The sampling frame, or universe, is a list of about 7.9 million in-scope nonfarm establishments that file unemployment insurance (UI) reports to the state workforce agencies. Employers are required by law to file these reports to the state where each establishment is located. Every quarter, the U.S. Bureau of Labor Statistics (BLS) creates a national sampling frame by combining the administrative lists of unemployment insurance reports from all of the states into a single database called the Quarterly Census of Employment and Wages (QCEW). Every 6 months, OES extracts the administrative data of establishments that are in scope for the OES survey from the most current QCEW. QCEW files were supplemented with frame files covering establishments in Guam and the rail transportation industry (NAICS 4821) because these are outside the UI program’s scope.

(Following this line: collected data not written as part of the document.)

(* ===== verification/Interact.v ===== *)
(** * Interaction-model operations

    [crates/stack/src/ops/interact.rs]: reading, interviewing, writing and
    invoking over a CASE exchange.  The exchange is [rs-matter]'s: what it
    yields is data - whether [Exchange::initiate] succeeded, whether the request
    got a response, and the response chunks with the errors that reading or
    advancing them can raise - together with the time until the operation's
    future settles.  The devices are an interface: their state and how each
    request changes it. *)

From S2P Require Import Prelude Json Prog Fs Text StackApi Gen TlvJson Accumulate Ctx.

(** ** Exchanges *)

(** The chunks of one response: what [response()] and [complete().await] give,
    until there is no next chunk. *)
Inductive Chunks (A : Type) : Type :=
| LastChunk (response : Result A RsError) (complete : Result unit RsError)
| NextChunk (response : Result A RsError) (complete : Result unit RsError) (next : Chunks A).
Arguments LastChunk {A}.
Arguments NextChunk {A}.

Record Exchange (A : Type) : Type := {
  ex_initiate : Result unit RsError;
  ex_request : Result unit RsError;  (* up to [TxOutcome::GotResponse] *)
  ex_chunks : Chunks A;
}.
Arguments ex_initiate {A}.
Arguments ex_request {A}.
Arguments ex_chunks {A}.

Fixpoint fold_chunks {A B} (f : B -> A -> Result B RsError) (cs : Chunks A) (b : B) : Result B RsError :=
  match cs with
  | LastChunk response complete =>
      let? a := response in let? b := f b a in let? _ := complete in Ok b
  | NextChunk response complete next =>
      let? a := response in let? b := f b a in let? _ := complete in fold_chunks f next b
  end.

Definition first_response {A} (cs : Chunks A) : Result A RsError :=
  match cs with LastChunk response _ | NextChunk response _ _ => response end.

(** The body of an operation on an exchange, and the mapping of its error:
    before [initiate] has succeeded a [NotFound] is a failed resolution. *)
Definition on_exchange {A B} (body : Chunks A -> Result B RsError) (ex : Exchange A) : Result B RsError :=
  let? _ := ex_initiate ex in
  let? _ := ex_request ex in
  body (ex_chunks ex).

Definition phase_mapper {A} (ex : Exchange A) (e : RsError) : StackError :=
  if is_ok (ex_initiate ex) then map_err_established e else map_err e.

Definition run_exchange {A B} (secs : Z) (body : Chunks A -> Result B RsError) (fut : Timed (Exchange A)) :
    Result B StackError :=
  match fut with
  | Some (t, ex) => with_timeout_mapped secs (Some (t, on_exchange body ex)) (phase_mapper ex)
  | None => with_timeout_mapped secs None map_err
  end.

(** ** Requests and responses *)

Record WriteStatus : Type := {
  wst_endpoint : option Z; wst_cluster : option Z; wst_attr : option Z;
  wst_status : Z;  (* [status as u8] *)
}.

(** [IMStatusCode]: the codes told apart; any other by its value and name. *)
Inductive ImStatus : Type :=
| ImSuccess
| ImBusy
| ImTimeout
| ImOther (code : Z) (name : string).

Definition im_status_u8 (s : ImStatus) : Z :=
  match s with ImSuccess => 0x00 | ImBusy => 0x9c | ImTimeout => 0x94 | ImOther c _ => c end.
Definition im_status_name (s : ImStatus) : string :=
  match s with ImSuccess => "Success" | ImBusy => "Busy" | ImTimeout => "Timeout" | ImOther _ n => n end.

Inductive CmdResp : Type :=
| CmdData (data : Tlv)
| CmdStatus (status : ImStatus).

(** A chunk of an invoke response: [None] for a bare success. *)
Abbreviation InvokeResp := (option (option (list (Result CmdResp RsError)))).

Class ImDevices (D : Type) : Type := {
  im_read : Z -> list AttributePathSpec -> bool -> D -> Timed (Exchange ReportDataResp) * D;
  im_write : Z -> Z -> Z -> Z -> list Token -> D -> Timed (Exchange (list (Result WriteStatus RsError))) * D;
  im_invoke : Z -> Z -> Z -> Z -> option Z -> list Token -> D -> Timed (Exchange InvokeResp) * D;
}.

(** [WriteBuf] of [MAX_EXCHANGE_TX_BUF_SIZE] bytes: the calls made on it, or an
    error.  The bytes are represented by the calls. *)
Class TxBuf : Type := { wb_run : Tokens -> Result (list Token) RsError }.

Definition rs_of_tlv (e : TlvError) : RsError :=
  match e with
  | InvalidTlv => rs_error_of EInvalidData
  | ReadError what => rs_error_of (EOther what)
  end.

(** It writes what fits; running out of space is an error of its own. *)
Class TxBufLaws `{TxBuf} : Prop := {
  wb_ok : forall toks, wb_run (Ok toks) = Ok toks \/ exists e, wb_run (Ok toks) = Err e;
  wb_err : forall e, exists e', wb_run (Err e) = Err e';
}.

Definition DEFAULT_TIMED_MS : Z := 10000.

Definition normalize_timed (timed_ms : option Z) (cmd : Cmd) : option Z :=
  match timed_ms with
  | Some ms => if 0 <? ms then Some ms else if cmd_is_timed cmd then Some DEFAULT_TIMED_MS else None
  | None => if cmd_is_timed cmd then Some DEFAULT_TIMED_MS else None
  end.

Definition encode_anonymous `{TxBuf} (f : Tokens) : Result (list Token) RsError :=
  let? encoded := wb_run f in
  match encoded with
  | [] => Err (rs_error_of EInvalidData)
  | _ => Ok encoded
  end.

Definition command_failed (command_name : string) (status : ImStatus) : StackError :=
  let kind := match status with ImBusy => Busy | ImTimeout => Timeout | _ => Sdk end in
  StackError_new kind
    ("Command " +:+ dquote +:+ command_name +:+ dquote +:+ " failed with IM status " +:+ im_status_name status +:+
     " (0x" +:+ hex_digits false 2 (im_status_u8 status) +:+ ")").

Section interact.
Context `{Base64} `{Tables} `{TxBuf} {D : Type} `{!ImDevices D}.

(** ** Reading *)

Definition read_chunk (acc : AttrAccumulator) (resp : ReportDataResp) : Result AttrAccumulator RsError :=
  match absorb acc resp with
  | Some acc => Ok acc
  | None => Err (rs_error_of (EOther "panic"))
  end.

Definition read_attributes_inner (node_id : Z) (paths : list AttributePathSpec) (fabric_filtered : bool) (timeout_secs : Z)
    (d : D) : Result (list (string * Value)) StackError * D :=
  let '(fut, d) := im_read node_id paths fabric_filtered d in
  (result_map into_pairs 
    (run_exchange timeout_secs (fun cs => fold_chunks read_chunk cs AttrAccumulator_default) fut), d).

Definition read_attributes (node_id : Z) (paths : list AttributePathSpec) (fabric_filtered : bool) (d : D) :
    Result (list (string * Value)) StackError * D :=
  read_attributes_inner node_id paths fabric_filtered IM_TIMEOUT_SECS d.

Definition all_attributes : AttributePathSpec := {| StackApi.ap_endpoint := None; StackApi.ap_cluster := None; ap_attribute := None |}.

Definition interview (node_id : Z) (d : D) : Result Map StackError * D :=
  let '(r, d) := read_attributes_inner node_id [all_attributes] true INTERVIEW_TIMEOUT_SECS d in
  (result_map bt_from_iter r, d).

(** ** Writing *)

(** The walk over the statuses: what is known about our path, and whether the
    walk is over. *)
Fixpoint write_statuses (endpoint cl attribute : Z) (ours : option Z) (l : list (Result WriteStatus RsError)) :
    Result (option Z) RsError :=
  match l with
  | [] => Ok ours
  | Err e :: _ => Err e
  | Ok s :: l =>
      if bool_decide (wst_endpoint s = Some endpoint) && bool_decide (wst_cluster s = Some cl) &&
         bool_decide (wst_attr s = Some attribute)
      then if negb (wst_status s =? 0) then Ok (Some (wst_status s)) else write_statuses endpoint cl attribute (Some 0) l
      else write_statuses endpoint cl attribute ours l
  end.

Definition attr_hint (cl attribute : Z) : option TypeHint :=
  and_then (cluster cl) (fun c =>
    (fun a => {| th_ty := at_ty a; th_is_list := at_is_list a; th_cluster := Some c |}) <$> attr c attribute).

Definition path_name (endpoint cl attribute : Z) : string :=
  show endpoint +:+ "/" +:+ show cl +:+ "/" +:+ show attribute.

Definition write_attribute (node_id endpoint cl attribute : Z) (value : Value) (d : D) : Result Z StackError * D :=
  match encode_anonymous (write_json value Anonymous (attr_hint cl attribute)) with
  | Err e =>
      (Err (StackError_new StackInvalidArguments
        ("Invalid value for attribute " +:+ path_name endpoint cl attribute +:+ ": Error::" +:+ rse_display e)), d)
  | Ok encoded =>
      let '(fut, d) := im_write node_id endpoint cl attribute encoded d in
      let r := run_exchange IM_TIMEOUT_SECS (fun cs =>
        let? statuses := first_response cs in write_statuses endpoint cl attribute None statuses) fut in
      (let? ours := r in
       ok_or ours (StackError_new Sdk ("device returned no write status for " +:+ path_name endpoint cl attribute)), d)
  end.

(** ** Invoking *)

Definition encode_command_args (meta : Cluster) (cmd : Cmd) (payload : Value) : Result (list Token) RsError :=
  let obj := match payload with VNull => Some [] | VObject o => Some o | _ => None end in
  match obj with
  | None => Err (rs_error_of EInvalidData)
  | Some obj =>
      let fields := st_fields <$> and_then (cmd_input cmd) (find_struct meta) in
      encode_anonymous
        match fields with
        | Some fields => write_json_named Anonymous obj fields meta
        | None => Ok [WStartStruct Anonymous; WEnd]
        end
  end.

Construction of the sampling frame includes a process in which establishments that are linked together into multiunit companies are assigned to either the May or November sample. This prevents BLS from contacting multiunit companies more than once per year for this survey. Furthermore, the frame is matched to the 5 prior sample panels, and units that have been previously selected in the 5 prior panels are marked as ineligible for sampling for the current panel.

Stratification

Establishments in the sampling frame are stratified by geographic area, industry group, ownership, and size.

Geography. There are 606 Metropolitan Statistical Areas (MSAs) and nonmetropolitan or Balance-of-State (BOS) areas specified. MSAs are defined and mandated by the Office of Management and Budget. Each officially defined metropolitan area within a state is specified as a substate area. Cross-state MSAs have a separate portion for each state contributing to that MSA. In addition, states may have up to six residual nonmetropolitan areas that together cover the remaining non-MSA portion of their state.

Industry. There are 302 industry groups defined at the NAICS 3-, 4-, 5-, or 6-digit level.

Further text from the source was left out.